One day when I was about four on a warm, sunny summer day, I went to a pool in Chicago with my family. I was minding my own four-year-old business, when I noticed a random lady staring at me. After a long time, she came up to me and started asking my parents questions. I looked up puzzled. I really couldn’t understand what they were talking about, but the next thing I remember is that woman praying over me and touching my shoulder. For the first time I truly felt different, like my body as made out of something stranger than everyone else around me. In my innocent mind, I actually found it kind of cool: she was trying to help me.
That was my first experience in this world that made me wonder why I was different. Time went on; I kept asking my parents what made me so special. Their replies confused me to the point that I just learned to live my life without wondering. When I was in the fourth grade, I was finally old enough to somewhat understand my life and my parents’ explanations.
They told me that when I was two months old I was diagnosed with Alopecia, a medical condition which causes my immune system to attack my hair follicles. That means most of my body cannot grow hair, such as on my head, legs and arms. So after all, my body was different from everyone else’s.
It’s difficult for others to see me for who I am; it’s almost like we, as human beings, are naturally trained to jump to conclusions. People see something they haven’t before and it scares them. When people see me, they don’t think about the possibility of me being passionate about “normal people” things. They don’t think about my dreams. They don’t think about the fact that I’m completely normal.
Instead, they think about the way I’m different and that almost instantaneously comes with a negative connotation. I’ve experienced this way too much because the condition I have is rarely found.

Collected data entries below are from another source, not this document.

(* ===== verification/CborScanner.v ===== *)
(** * The CBOR scanner of FlatBuffers payloads

    [validate] of [ct_core/src/wamp/flatbuffers_cbor.rs] walks an encoded
    container without decoding it, under a budget of nesting and of items, and
    [validate_flatbuffers_payload] of [ct_core/src/wamp.rs] applies it to the
    arguments of a payload.  [cbor_item] is the CBOR grammar with those budgets;
    the scanner accepts exactly its sentences. *)
From stdpp Require Import gmap.
From S2P Require Import Prelude Bytes Text WampTypes Cbor.

(** ** The scanner's state *)
Record Scanner : Type := mkScanner {
  sc_bytes : list Z;
  cursor : Z;
  items : Z;
  metadata : bool;
}.

(** A method of [Scanner]: [&mut self], and an early return on [Err]. *)
Definition scan (A : Type) : Type := Scanner → outcome ParseError (A * Scanner).

#[global] Instance scan_ret : MRet scan := λ A a s, Ok (a, s).
#[global] Instance scan_bind : MBind scan := λ A B f m s,
  '(a, s) ← m s; f a s.

(** [invalid] of [flatbuffers_wire.rs], and a method that returns it. *)
Definition invalid (reason : string) : ParseError :=
  Deserialize ("Invalid FlatBuffers frame: " +:+ reason).
Definition scan_fail {A} (reason : string) : scan A := λ _, Err (invalid reason).

(** [unwrap], and a read of [self]. *)
Definition scan_unwrap {A} (o : option A) : scan A := λ s,
  match o with Some a => Ok (a, s) | None => Panic end.
Definition scan_gets {A} (f : Scanner → A) : scan A := λ s, Ok (f s, s).
Definition scan_no_fuel {A} : scan A := λ _, NoFuel.

Definition MAX_ITEMS : Z := 1000000.

Definition scanner_take (count : Z) : scan (list Z) := λ s,
  if 2 ^ 64 <=? cursor s + count then Err (invalid "CBOR length")
  else
    let stop := cursor s + count in
    if zlen (sc_bytes s) <? stop then Err (invalid "CBOR truncation")
    else Ok (sub_bytes (sc_bytes s) (cursor s) stop,
             mkScanner (sc_bytes s) stop (items s) (metadata s)).

Definition scanner_byte : scan Z :=
  taken ← scanner_take 1;
  scan_unwrap (byte_at taken 0).

Definition scanner_length (info : Z) : scan Z :=
  if info <? 24 then mret info
  else
    let accumulate size :=
      taken ← scanner_take size;
      mret (foldl (λ value byte, Z.lor (Z.shiftl value 8 mod 2 ^ 64) byte) 0 taken) in
    if info =? 24 then accumulate 1
    else if info =? 25 then accumulate 2
    else if info =? 26 then accumulate 4
    else if info =? 27 then accumulate 8
    else scan_fail "CBOR additional info".

(** [usize::try_from] of a [u64]: total on a 64-bit target. *)
Definition scanner_count (info : Z) : scan Z :=
  length ← scanner_length info;
  if length <? 2 ^ 64 then mret length else scan_fail "CBOR length".
Definition table_HelloNew : TableSpec :=
  mkTableSpec "HelloNew" [
    mkField "roles" KTable 4 true 9 [] false 0;
    mkField "realm" KString 4 false 0 [] false 0;
    mkField "authid" KString 4 false 0 [] false 0;
    mkField "authrole" KString 4 false 0 [] false 0;
    mkField "authmode" KScalar 1 false 0 [0; 1] false 0;
    mkField "authfactor1_type" KScalar 1 false 0 [0; 1; 2; 3; 4] false 0;
    mkField "authfactor1" KUnion 4 false 0 [(-1); 11; 14; 17; 20] false 0;
    mkField "authfactor2_type" KScalar 1 false 0 [0; 1; 2; 3; 4] false 0;
    mkField "authfactor2" KUnion 4 false 0 [(-1); 11; 14; 17; 20] false 0;
    mkField "authfactor3_type" KScalar 1 false 0 [0; 1; 2; 3; 4] false 0;
    mkField "authfactor3" KUnion 4 false 0 [(-1); 11; 14; 17; 20] false 0;
    mkField "resumable" KScalar 1 false 0 [0; 1] false 0;
    mkField "resume_session" KScalar 8 false 0 [] true 0;
    mkField "resume_token" KString 4 false 0 [] false 0].

Definition table_Hello : TableSpec :=
  mkTableSpec "Hello" [
    mkField "session" KScalar 8 false 0 [] true 0;
    mkField "roles" KTable 4 true 9 [] false 0;
    mkField "realm" KString 4 false 0 [] false 0;
    mkField "authmethods" KScalarVector 1 false 0 [0; 1; 2; 3; 4] false 0;
    mkField "authid" KString 4 false 0 [] false 0;
    mkField "authrole" KString 4 false 0 [] false 0;
    mkField "authextra" KTable 4 false 0 [] false 0;
    mkField "resumable" KScalar 1 false 0 [0; 1] false 0;
    mkField "resume_session" KScalar 8 false 0 [] true 0;
    mkField "resume_token" KString 4 false 0 [] false 0].
(* ===== verification/FbRead.v ===== *)
(** * The FlatBuffers reader is a plain decoder

    [plain_read] decodes a FlatBuffers buffer the direct way: no shared tables,
    no budgets, a recursion bounded by 64.  [read] of FbWire gives its result, or
    one of the four budget errors, and what it gives is well typed. *)
From stdpp Require Import gmap.
From S2P Require Import Prelude Bytes Text WampTypes CborScanner FbSchema FbWire.

(** ** The plain decoder *)
Definition okv {A} (o : outcome ParseError A) : option A :=
  match o with Ok a => Some a | _ => None end.

Section plain.
Context (bytes : list Z).

Definition plain_string (offset : Z) : option fb_value :=
  length ← okv (uint bytes offset 4);
  FText <$> okv (text_at bytes offset length).

Section table.
Context (plain_table : Z → Z → option (Z * Fields)).

Definition plain_element (field : FieldSpec) (position : Z) : option (Z * fb_value) :=
  match fs_kind field with
  | KScalarVector => value ← okv (scalar bytes position field); Some (0, FInteger value)
  | KStringVector =>
      offset ← okv (target bytes position);
      text ← plain_string offset; Some (0, text)
  | KTableVector =>
      offset ← okv (target bytes position);
      '(h, child) ← plain_table offset (fs_reference field);
      Some (h, FTable child)
  | _ => None
  end.

Fixpoint plain_elements (count : nat) (field : FieldSpec) (start width index height : Z) :
    option (Z * list fb_value) :=
  match count with
  | O => Some (height, [])
  | S count =>
      '(h, value) ← plain_element field (start + index * width);
      '(height, output) ← plain_elements count field start width (index + 1) (height `max` h);
      Some (height, value :: output)
  end.

Definition plain_vector (offset : Z) (field : FieldSpec) : option (Z * fb_value) :=
  length ← okv (vector_length bytes offset field);
  let start := offset + 4 in
  if is_byte_vector field then Some (0, FBytes (sub_bytes bytes start (start + length)))
  else
    '(height, output) ← plain_elements (Z.to_nat length) field start (vector_width field) 0 0;
    Some (height, FVector output).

Alopecia has never defined me. It’s never affected my life in extreme measures. After all, it’s just hair. I’ve never had a haircut, so what? I’m sure I’m not missing out on too much, right?

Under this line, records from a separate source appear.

Lemma visit_spec v depth stack : depth ≤ 64 →
  match visit v depth stack with
  | Ok (bytes, stack') =>
      0 ≤ bytes ∧ S (stack_items stack') = (value_items v + stack_items stack)%nat ∧
      bytes + 1 + stack_size stack' = value_size v + stack_size stack ∧
      (stack_fits stack' ↔ value_fits depth v = true ∧ stack_fits stack)
  | Err _ => value_fits depth v = false
  | _ => False
  end.
Proof.
  intros Hd. assert (depth <=? 64 = true) as Hb by lia.
  assert (∀ w, stack_fits ((w, depth + 1) :: stack) ↔ value_fits (depth + 1) w = true ∧ stack_fits stack) as Hcons.
  { intros w. unfold stack_fits. by rewrite Forall_cons. }
  destruct v as [| | | | | | | | | | | |s| |[w|]|w|vs|map|bs]; csimpl; rewrite ?Hb; csimpl;
    try (split_and!; [lia|lia|lia|naive_solver]).
  - pose proof (zlen_nonneg (utf8_encode s)). unfold str_len. split_and!; [lia|lia|lia|naive_solver].
  - rewrite Hcons. unfold stack_items, stack_size, sum_sizes. csimpl. split_and!; [lia|lia|lia|done].
  - rewrite Hcons. unfold stack_items, stack_size, sum_sizes. csimpl. split_and!; [lia|lia|lia|done].
  - destruct (push_values_spec vs (depth + 1) stack) as (-> & -> & ->). split_and!; [lia|lia|lia|done].
  - pose proof (push_entries_spec map (depth + 1) stack) as H.
    destruct (push_entries _ _ _); csimpl; [| |done..].
    + destruct H as (-> & -> & Htext & ->). split_and!; [lia|lia|lia|].
      rewrite forallb_forall. rewrite !Forall_forall in *. setoid_rewrite list_elem_of_In.
      setoid_rewrite list_elem_of_In in Htext. split.
      * intros [Hm ?]. split; [|done]. intros p Hp. rewrite Htext by done. by destruct (Hm p Hp) as [-> ->].
      * intros [Hm ?]. split; [|done]. intros p Hp. specialize (Hm p Hp).
        apply andb_true_iff in Hm as [[_ ?]%andb_true_iff ?]. done.
    + apply not_true_is_false. intros Hf. apply H. rewrite forallb_forall in Hf. apply Forall_forall.
      intros p Hp%list_elem_of_In. apply Hf in Hp. by apply andb_true_iff in Hp as [[? _]%andb_true_iff _].
  - pose proof (zlen_nonneg bs). split_and!; [lia|lia|lia|naive_solver].
Qed.

Lemma stack_items_cons v d stack :
  stack_items ((v, d) :: stack) = (value_items v + stack_items stack)%nat.
Proof. done. Qed.
Lemma stack_size_cons v d stack : stack_size ((v, d) :: stack) = value_size v + stack_size stack.
Proof. done. Qed.

Lemma validate_loop_spec fuel : ∀ stack size items, (stack_items stack ≤ fuel)%nat →
  0 ≤ size ≤ 1024 * 1024 → 0 ≤ items ≤ 1000000 →
  returns (validate_loop fuel stack size items) ∧
  (validate_loop fuel stack size items = Ok tt ↔
    stack_fits stack ∧ items + Z.of_nat (stack_items stack) ≤ 1000000 ∧ size + stack_size stack ≤ 1024 * 1024).
Proof.
  induction fuel as [|fuel IH]; intros [|[v depth] stack] size items Hf Hsize Hitems; csimpl;
    try (split; [done|]; split; [|done]; intros _; unfold stack_fits, stack_items, stack_size, sum_sizes; csimpl;
         split_and!; [constructor|lia|lia]).
  { exfalso. rewrite stack_items_cons in Hf. destruct v; simpl in Hf; lia. }
  assert (value_fits depth v = true → depth ≤ 64) as Hdepth.
  { intros Hv. destruct v; csimpl in Hv; apply andb_true_iff in Hv as [? _]; lia. }
  assert (0 < value_items v)%nat as Hpos by (destruct v; csimpl; lia).
  rewrite stack_items_cons, stack_size_cons in *.
  pose proof (stack_size_nonneg stack) as Hss. pose proof (value_size_pos v).
  unfold stack_fits. rewrite Forall_cons. cbn [fst snd]. fold (stack_fits stack).
  destruct (Z.ltb_spec 64 depth) as [?|Hd]; csimpl.
  { split; [done|]. split; [done|]. intros ([Hv _] & _). apply Hdepth in Hv. lia. }
  destruct (Z.ltb_spec 1000000 (items + 1)); csimpl.
  { split; [done|]. split; [done|]. intros (_ & ? & _). lia. }
  pose proof (visit_spec v depth stack Hd) as Hvisit.
  destruct (visit v depth stack) as [[bytes stack']|e| |]; csimpl; [|split; [done|]; split; [done|]; intros ([Hv _] & _); congruence|done..].
  destruct Hvisit as (Hb & Hi & Hs & Hfits). pose proof (stack_size_nonneg stack').
  destruct (Z.leb_spec (2 ^ 64) (size + (bytes + 1))).
  { split; [done|]. split; [done|]. intros (_ & _ & ?). lia. }
  destruct (Z.ltb_spec (1024 * 1024) (size + (bytes + 1))).
  { split; [done|]. split; [done|]. intros (_ & _ & ?). lia. }
  destruct (IH stack' (size + (bytes + 1)) (items + 1)) as [Hret Hiff]; [lia|lia|lia|].
  split; [done|]. rewrite Hiff, Hfits. split; intros (? & ? & ?); split_and!; (done || lia || naive_solver lia).
Qed.
(* ===== verification/FbWriter.v ===== *)
(** * The FlatBuffers writer

    [ct_core/src/wamp/flatbuffers_writer.rs]: the walk over the fields of a
    message that checks them against the schema and hands them to the builder of
    the [flatbuffers] crate, and the envelope and compositions of
    [flatbuffers_encoder.rs] on top of it. *)
From stdpp Require Import gmap.
From S2P Require Import Prelude Bytes Text WampTypes RawFrame CborScanner FbSchema FbWire FbRead FbProjection.
From S2P Require Import FbCodec FbEncoder FbRoundtrip WampParse DemoSerde.

(** ** The builder

    What the writer uses of [flatbuffers::FlatBufferBuilder]; a [WIPOffset] is
    its number. *)
Class FlatBufferLib : Type := {
  builder : Type;
  builder_new : builder;
  create_string : str → builder → Z * builder;
  (** [create_vector] of octets, of integers of a width, and of offsets *)
  create_octets : list Z → builder → Z * builder;
  create_integers : Z → list Z → builder → Z * builder;
  create_offsets : list Z → builder → Z * builder;
  start_table : builder → Z * builder;
  push_slot_always : Z → Z → builder → builder;
  (** [push_slot] of a width: the slot, the value and the default *)
  push_slot : Z → Z → Z → Z → builder → builder;
  end_table : Z → builder → Z * builder;
  finish : Z → builder → builder;
  (** the buffer, and where the finished message starts in it *)
  collapse : builder → list Z * Z;
  collapse_start b : 0 ≤ (collapse b).2 ≤ zlen (collapse b).1;
}.

(** A vector to be appended: the table's offset from the end, its slot. *)
Record DeferredVector : Type := mkDeferred { dv_table : Z; dv_slot : Z; dv_bytes : list Z }.

Section writer.
Context `{FB : !FlatBufferLib}.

Half-way through sixth grade, I moved to Antioch Upper Grade School. That’s where things started to get a little rough. At the time, there was a meme going around that went viral. Some guy posted a video of grabbing someone else’s bald head while screaming “Michael Jordan!” That’s where the harassment started. A lot of random people came up to me and did that, trying to be funny. I never said anything back; I’m not one to start an argument with people. There were some instances where I ended up in the principal’s office explaining how people harass me. It was pretty uncomfortable because I didn’t want anyone to get in trouble. I don’t really get hurt by what others do because I’ve already accepted who I am, and I’m okay with it.
My high school career has had its ups and downs, just like any other. The harassment has mostly stopped. Now, it’s typically my friends cracking a joke here and there. I laugh along because I know that they don’t have bad intentions. The only time I feel the slightest pinch is when they’re talking about how they’re going to style their hair or when they’re going to get a haircut.

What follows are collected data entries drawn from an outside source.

Lemma negotiate_session_witness :
  ∃ b1, serializer_from_wire_id (Z.land b1 0x0F) = Some Json.
Proof.
  destruct (negotiate_session 26
    (IoStream_plain [RBytes [0x7F; 0xF1]; RBytes [0; 0; 0x3F]; RBytes [1; 42]] [] (inr true))
    (mkNegotiatedSession false Json 26 true)
    (mkIoStream [] 0 [RBytes [42]] [] [0x7F; 0xF1; 0; 0; 0x3F; 1] false (inr true)))
    as (b1 & H & _).
  - unfold front_ok. simpl. vm_compute. split; discriminate.
  - vm_compute. reflexivity.
  - exists b1. exact H.
Defined.

(** the error replies of the server.  For a header that arrives whole, a
    wrong magic octet or a non-zero reserved octet is answered with the
    reserved-bits error, an unknown serializer with the unsupported-serializer
    error, and a server limit below exponent 9 with the message-length error;
    the stream is then shut down and the handshake fails. *)
Theorem negotiate_rejects e st b0 b1 b2 b3 st1 :
  read_exact st 4 = (IoOk (), [b0; b1; b2; b3], st1) → writes st1 = [] →
  let rejected code reason :=
    negotiate e st
    = (SErr (Protocol reason),
       shutdown (set_writes st1 [] (written st1 ++ [RAWSOCKET_MAGIC; 16 * code; 0; 0]))) in
  (b0 ≠ RAWSOCKET_MAGIC → rejected ERROR_RESERVED_BITS "invalid rawsocket magic"%string)
  ∧ (b0 = RAWSOCKET_MAGIC → b2 ≠ 0 ∨ b3 ≠ 0 →
     rejected ERROR_RESERVED_BITS "reserved bits must be zero"%string)
  ∧ (b0 = RAWSOCKET_MAGIC → b2 = 0 → b3 = 0 →
     serializer_from_wire_id (Z.land b1 0x0F) = None →
     rejected ERROR_SERIALIZER_UNSUPPORTED "unsupported serializer"%string)
  ∧ (b0 = RAWSOCKET_MAGIC → b2 = 0 → b3 = 0 →
     is_Some (serializer_from_wire_id (Z.land b1 0x0F)) → e < 9 →
     rejected ERROR_MESSAGE_LENGTH_EXCEEDED "negotiated exponent below minimum"%string).
Proof.
  intros Hr Hw rejected.
  assert (∀ A code reason, (_ ← send_error code; hs_fail (A:=A) (Protocol reason)) st1
    = (SErr (Protocol reason),
       shutdown (set_writes st1 [] (written st1 ++ [RAWSOCKET_MAGIC; 16 * code; 0; 0])))) as Hsend.
  { intros A code reason. unfold send_error, hs_write, mbind, stream_op_bind, write_all.
    rewrite Hw. simpl. unfold hs_fail. rewrite Z.shiftl_mul_pow2 by lia.
    change (2 ^ 4) with 16. by rewrite (Z.mul_comm code). }
  subst rejected. cbv beta. unfold negotiate.
  rewrite (op_bind_run _ _ st [b0; b1; b2; b3] st1)
    by (unfold read_with_timeout; by rewrite Hr).
  unfold octet. cbn [nth].
  split_and!.
  - intros Hne. rewrite (proj2 (Z.eqb_neq _ _)) by done. apply Hsend.
  - intros -> Hne. rewrite Z.eqb_refl. cbn [negb].
    assert (negb (b2 =? 0) || negb (b3 =? 0) = true) as -> by lia. apply Hsend.
  - intros -> -> -> Hs. rewrite Z.eqb_refl, Hs. cbn [negb Z.eqb orb]. apply Hsend.
  - intros -> -> -> [s ->] He. rewrite Z.eqb_refl. cbn [negb Z.eqb orb]. cbv zeta.
    rewrite (proj2 (Z.ltb_lt _ 9))
      by (unfold CONNECTANUM_MAX_RAWSOCKET_SIZE_EXPONENT; lia). apply Hsend.
Qed.

Lemma negotiate_rejects_witness :
  (negotiate 16 (IoStream_plain [RBytes [0x7F; 0x16; 0; 0]] [] (inr true))).1
  = SErr (Protocol "unsupported serializer").
Proof.
  rewrite (proj1 (proj2 (proj2 (negotiate_rejects 16
    (IoStream_plain [RBytes [0x7F; 0x16; 0; 0]] [] (inr true)) 0x7F 0x16 0 0
    (IoStream_plain [] [] (inr true)) ltac:(reflexivity) ltac:(reflexivity))))
    ltac:(reflexivity) ltac:(reflexivity) ltac:(reflexivity) ltac:(reflexivity)).
  reflexivity.
Defined.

A couple years ago, I was considering getting a wig. That way, no one would know, I thought. It was a temporary solution for a permanent problem, but it was so appealing. Eventually, I decided it wasn’t the best idea. It would give me an excuse to not come to terms with my condition. I didn’t want that. It took a lot for me to accept everything about myself, but I couldn’t be more comfortable at this point. I’m very open about my condition, my head, and everything else.
I don’t bite. Some are curious about my condition and that’s okay, but I shouldn’t have to ask for people to respect my personal space.